Michael Marty
Associate Professor, Department of Chemistry and Biochemistry, University of Arizona, USA
Fears? My biggest fear is that we are not attracting enough talented students into analytical graduate programs. Traditional analytical chemistry or quantitative analysis courses tend to start with topics that most students find boring like error propagation or statistics. These are undoubtedly important, but they don’t draw students in. When I started teaching our undergraduate analytical chemistry course, I flipped the curriculum so that we start with the analytical methods to solve key problems and then cover the statistics once they have some context for why they are important. So far, I think it gets the students more excited about analytical sciences as a discipline. As a field, we need to do more to encourage undergraduates to pursue careers and graduate degrees in analytical chemistry. Otherwise, we will find that there are not enough students to sustain vibrant graduate programs and not enough PhDs to meet the needs in industry and academics.
Secret to success? Excellent mentors. At every stage, I have been surrounded by people who believe in me more than I believe in myself. They encouraged me to take leaps that I did not think I was ready for. Also, I think I have been extremely lucky to be in the right place at the right time.

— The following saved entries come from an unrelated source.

Lemma total_records_process self chunk clock :
  total_records (_process_chunk self chunk clock).1 = S (total_records self).
Proof.
  unfold total_records. rewrite process_chunk_storage. unfold log.
  destruct (chunk_storage self !! path chunk) as [items|] eqn:Hk; simpl.
  - rewrite <- insert_delete_eq.
    rewrite map_fold_insert_L;
      [|intros; apply records_step_comm|apply lookup_delete_eq].
    rewrite (map_fold_delete_L _ _ _ _ (chunk_storage self)
               (λ _ _ z1 z2 y _ _ _, records_step_comm z1 z2 y) Hk).
    rewrite length_app. simpl. lia.
  - rewrite map_fold_insert_L; [done|intros; apply records_step_comm|done].
Qed.

Lemma process_chunk_nonempty self chunk clock :
  map_Forall (λ _ items, items ≠ []) (chunk_storage self) →
  map_Forall (λ _ items, items ≠ [])
    (chunk_storage (_process_chunk self chunk clock).1).
Proof.
  intros Hinv. rewrite process_chunk_storage.
  apply map_Forall_insert_2; [|done].
  by destruct (log self (path chunk)).
Qed.

Lemma size_le_records (m : gmap string (list StoredChunk)) :
  map_Forall (λ _ items, items ≠ []) m →
  (size m ≤ map_fold (λ _ items n, length items + n) 0 m)%nat ∧
  (size m = 0%nat ↔ map_fold (λ _ items n, length items + n)%nat 0%nat m = 0%nat).
Proof.
  induction m as [|p items m Hp IH] using map_ind; [done|].
  intros Hinv. apply map_Forall_insert in Hinv as [Hitems Hm]; [|done].
  rewrite map_size_insert_None by done.
  rewrite map_fold_insert_L; [|intros; apply records_step_comm|done].
  destruct (IH Hm) as [Hle _]. destruct items; [done|]. simpl. split; lia.
Qed.

Section Sequences.

Context `{Pydantic} `{Encoding}.

(** One request of a sequence: either it is turned down and changes nothing,
    or its chunk is processed and heads the processed ones. *)
Lemma serve_step self request clock rest :
  (rejects self request = true ∧
   serve self ((request, clock) :: rest) = serve self rest ∧
   processed self ((request, clock) :: rest) = processed self rest) ∨
  (∃ chunk,
     parse_chunk request = Return chunk ∧
     authenticate self request = None ∧
     serve self ((request, clock) :: rest) =
       serve (_process_chunk self chunk clock).1 rest ∧
     processed self ((request, clock) :: rest) =
       (chunk, clock) :: processed (_process_chunk self chunk clock).1 rest).
Proof.
  simpl.
  destruct (receive_code_chunk_cases self request clock)
    as [(Hrej & response & -> & _)
       |(Hacc & chunk & r & Hparse & Hauth & _ & ->)];
    cbn [fst snd].
  - left. rewrite Hrej. split_and!; [done..|]. by destruct (parse_chunk request).
  - right. exists chunk. rewrite Hparse, Hacc. by split_and!.
Qed.

Lemma serve_log self requests p :
  log (serve self requests) p =
  log self p ++
  ((λ cc, stored_chunk cc.1 cc.2) <$>
     filter (λ cc, path cc.1 = p) (processed self requests)).
Proof.
  revert self. induction requests as [|[request clock] rest IH]; intros self.
  { simpl. by rewrite app_nil_r. }
  destruct (serve_step self request clock rest)
    as [(_ & -> & ->)|(chunk & _ & _ & -> & ->)]; [apply IH|].
  rewrite IH, process_chunk_log, filter_cons. simpl.
  case_decide; [|done]. by rewrite <- app_assoc.
Qed.

Lemma serve_total_records self requests :
  total_records (serve self requests) =
  (total_records self + length (processed self requests))%nat.
Proof.
  revert self. induction requests as [|[request clock] rest IH]; intros self.
  { simpl. lia. }
  destruct (serve_step self request clock rest)
    as [(_ & -> & ->)|(chunk & _ & _ & -> & ->)]; [apply IH|].
  rewrite IH, total_records_process. simpl. lia.
Qed.

Lemma serve_dom self requests :
  dom (chunk_storage (serve self requests)) =
  dom (chunk_storage self) ∪
  list_to_set ((λ cc, path cc.1) <$> processed self requests).
Proof.
  revert self. induction requests as [|[request clock] rest IH]; intros self.
  { simpl. set_solver. }
  destruct (serve_step self request clock rest)
    as [(_ & -> & ->)|(chunk & _ & _ & -> & ->)]; [apply IH|].
  rewrite IH, process_chunk_storage, dom_insert_L. simpl. set_solver.
Qed.

Lemma serve_nonempty self requests :
  map_Forall (λ _ items, items ≠ []) (chunk_storage self) →
  map_Forall (λ _ items, items ≠ []) (chunk_storage (serve self requests)).
Proof.
  revert self. induction requests as [|[request clock] rest IH]; intros self.
  { done. }
  intros Hinv.
  destruct (serve_step self request clock rest)
    as [(_ & -> & _)|(chunk & _ & _ & -> & _)]; [by apply IH|].
  by apply IH, process_chunk_nonempty.
Qed.

Lemma serve_auth_manager self requests :
  auth_manager (serve self requests) = auth_manager self.
Proof.
  revert self. induction requests as [|[request clock] rest IH]; intros self.
  { done. }
  destruct (serve_step self request clock rest)
    as [(_ & -> & _)|(chunk & _ & _ & -> & _)]; [apply IH|].
  by rewrite IH.
Qed.
(** * A shallow embedding of src/src/index.js, of the Node server it runs in and
    of the Express defaults it relies on

    The program:
<<
    const express = require("express");
    const app = express();
    app.get("/", (req, res) => { res.send("CI/CD + Terraform demo working 🚀"); });
    app.get("/deploy", (req, res) => { res.send("deployed by CI/CD + Terraform demo working 🚀"); });
    app.listen(3000, () => console.log("App running"));
>>
    [app.listen] creates a Node [http.Server] (Node 18, the runtime of the
    repository's Dockerfile) whose request listener is [app].  What a client
    sees is decided by that server (the [Expect] check of
    [parserOnIncoming], CONNECT handling), by Express 4's router
    (lib/router/index.js, route.js, layer.js with path-to-regexp 0.1), by
    [parseurl], by [res.send] (lib/response.js, [req.fresh], the [fresh]
    package) and by [finalhandler], all with the application's default
    settings ('case sensitive routing' and 'strict routing' off, 'etag' =
    weak).  Strings are byte strings: header values and the request target
    are read byte for byte (Node decodes them as latin1), bodies are the
    UTF-8 bytes [res.send] writes.

    A request here is one Node's HTTP parser accepted: a malformed request,
    or one over the parser's size limits, is answered by the parser (400,
    431, ...) before any request exists, and is not modelled. *)

From Stdlib Require Import String Ascii List Bool Arith.
Import ListNotations.
Open Scope string_scope.

(** ** Requests and responses *)

(** Methods Node's parser accepts and hands to the request listener (a
    selection of them, upper case).  CONNECT is not among them: the parser
    treats it as a tunnel request, and with no 'connect' listener the server
    destroys the socket; see [message] and [accept]. *)
Inductive http_method :=
  | GET | HEAD | POST | PUT | DELETE | PATCH | OPTIONS | TRACE.

Definition method_eqb (a b : http_method) : bool :=
  match a, b with
  | GET, GET | HEAD, HEAD | POST, POST | PUT, PUT | DELETE, DELETE
  | PATCH, PATCH | OPTIONS, OPTIONS | TRACE, TRACE => true
  | _, _ => false
  end.

Definition method_name (m : http_method) : string :=
  match m with
  | GET => "GET" | HEAD => "HEAD" | POST => "POST" | PUT => "PUT"
  | DELETE => "DELETE" | PATCH => "PATCH" | OPTIONS => "OPTIONS"
  | TRACE => "TRACE"
  end.

(** [req.headers] as Node builds it: lower-case names, one value per name. *)
Definition headers := list (string * string).

Record request := mkRequest {
  req_method  : http_method;
  req_url     : string;       (** [req.url]: the request target as sent *)
  req_version : nat * nat;    (** [httpVersionMajor], [httpVersionMinor] *)
  req_headers : headers;
  req_body    : string
}.

Record response := mkResponse {
  res_status : nat;
  res_body   : string
}.

(** [req.headers[name]], [undefined] being [None]. *)
Fixpoint lookup_header (name : string) (hs : headers) : option string :=
  match hs with
  | [] => None
  | (n, v) :: rest => if String.eqb n name then Some v else lookup_header name rest
  end.
(** * A shallow embedding of the Mandelbrot renderer (src/main.rs)

    f64 is Rocq's primitive binary64 type [float]; its operations are the
    kernel's IEEE-754 round-to-nearest-even operations, specified against
    [SpecFloat] by the Standard Library's [FloatAxioms].  [usize] and [u32]
    are [nat] (buffer sizes are taken not to overflow); [u8] is [Z] with its
    range written out.  A Rust panic is [None] in the [option] monad. *)

From Stdlib Require Import ZArith Lia Floats Uint63.
From stdpp Require Import base list.

Open Scope float_scope.

(** ** Complex<f64> (num-complex) *)

Record Complex := { re : float; im : float }.

(** [impl Add for Complex<T>]: component-wise. *)
Definition cadd (a b : Complex) : Complex :=
  {| re := a.(re) + b.(re); im := a.(im) + b.(im) |}.

(** [impl Mul for Complex<T>]:
    [re = a.re*b.re - a.im*b.im], [im = a.re*b.im + a.im*b.re]. *)
Definition cmul (a b : Complex) : Complex :=
  {| re := a.(re) * b.(re) - a.(im) * b.(im);
     im := a.(re) * b.(im) + a.(im) * b.(re) |}.

(** [Complex::norm_sqr]: [re*re + im*im]. *)
Definition norm_sqr (a : Complex) : float := a.(re) * a.(re) + a.(im) * a.(im).

(** ** [usize as f64]

    Round-to-nearest conversion of a 64-bit unsigned integer.  Below 2^63 the
    value fits the primitive 63-bit conversion; above, the usual halving with
    a sticky low bit keeps the rounding exact, and doubling is exact. *)
Definition usize_as_f64 (n : nat) : float :=
  let z := Z.of_nat n in
  if (z <? 2^63)%Z then of_uint63 (Uint63.of_Z z)
  else 2 * of_uint63 (Uint63.of_Z (Z.lor (Z.shiftr z 1) (Z.land z 1))).

(** ** [pixel_to_point] *)

Definition pixel_to_point (bounds : nat * nat) (pixel : nat * nat)
    (upper_left lower_right : Complex) : Complex :=
  let width := lower_right.(re) - upper_left.(re) in
  let height := upper_left.(im) - lower_right.(im) in
  {| re := upper_left.(re) + usize_as_f64 pixel.1 * width / usize_as_f64 bounds.1;
     im := upper_left.(im) - usize_as_f64 pixel.2 * height / usize_as_f64 bounds.2 |}.

(** ** [mandelbrot]

    [for i in 0..limit { z = z*z + c; if z.norm_sqr() > 2.0 { return Some(i) } }]
    [None].  [mandelbrot_loop c z i n] runs the [n] remaining iterations
    starting at counter [i]. *)
Fixpoint mandelbrot_loop (c z : Complex) (i n : nat) : option nat :=
  match n with
  | O => None
  | S n' =>
      let z' := cadd (cmul z z) c in
      if 2.0 <? norm_sqr z' then Some i else mandelbrot_loop c z' (S i) n'
  end.

Definition czero : Complex := {| re := 0.0; im := 0.0 |}.

Definition mandelbrot (c : Complex) (limit : nat) : option nat :=
  mandelbrot_loop c czero 0 limit.

(** ** [Color] and [color_from_value] *)

(** [#[repr(C, packed)] struct Color { r: u8, g: u8, b: u8 }]; each field is
    a [Z] in [[0, 256)]. *)
Record Color := { r : Z; g : Z; b : Z }.

Definition black : Color := {| r := 0; g := 0; b := 0 |}%Z.

(** [value as u8]: truncation to the low 8 bits. *)
Definition as_u8 (value : nat) : Z := (Z.of_nat value mod 256)%Z.

(** [a - b] on [u8] with the overflow check of a debug build: a result below
    zero panics. *)
Definition u8_sub (a b : Z) : option Z :=
  if (b <=? a)%Z then Some (a - b)%Z else None.

Definition color_from_value (value : nat) : option Color :=
  if (value <=? 30)%nat then Some {| r := 50; g := 60; b := 50 |}%Z
  else if (30 <? value)%nat && (value <=? 90)%nat then
    r' ← u8_sub 255 (as_u8 value);
    g' ← u8_sub 255 (as_u8 value);
    Some {| r := r'; g := g'; b := 20 |}%Z
  else if (90 <? value)%nat && (value <=? 200)%nat then
    g' ← u8_sub 255 (as_u8 value);
    b' ← u8_sub 255 (as_u8 value);
    Some {| r := 40; g := g'; b := b' |}%Z
  else
    b' ← u8_sub 255 (as_u8 value);
    Some {| r := 10; g := 20; b := b' |}%Z.

(** The [match mandelbrot(point, 255) { None => .., Some(value) => .. }] of
    [render]. *)
Definition pixel_of_result (res : option nat) : option Color :=
  match res with
  | None => Some black
  | Some value => color_from_value value
  end.

(** ** [render] *)

(** The colour [render] computes for pixel [(x, y)]. *)
Definition pixel_color (bounds : nat * nat) (upper_left lower_right : Complex)
    (x y : nat) : option Color :=
  pixel_of_result (mandelbrot (pixel_to_point bounds (x, y) upper_left lower_right) 255).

Advice? Learn to code. Start with a brief tutorial to learn the syntax. I recommend Python, but other languages are good too. Then, pick a problem that you want to try to solve with it. Start with something simple like integrating a peak. Then, just keep building on that foundation, focusing on things most useful for you rather than arbitrary exercises. Ask for help from colleagues, social media, and web searching. Computer programming skills will transform what you can do as an analytical scientist.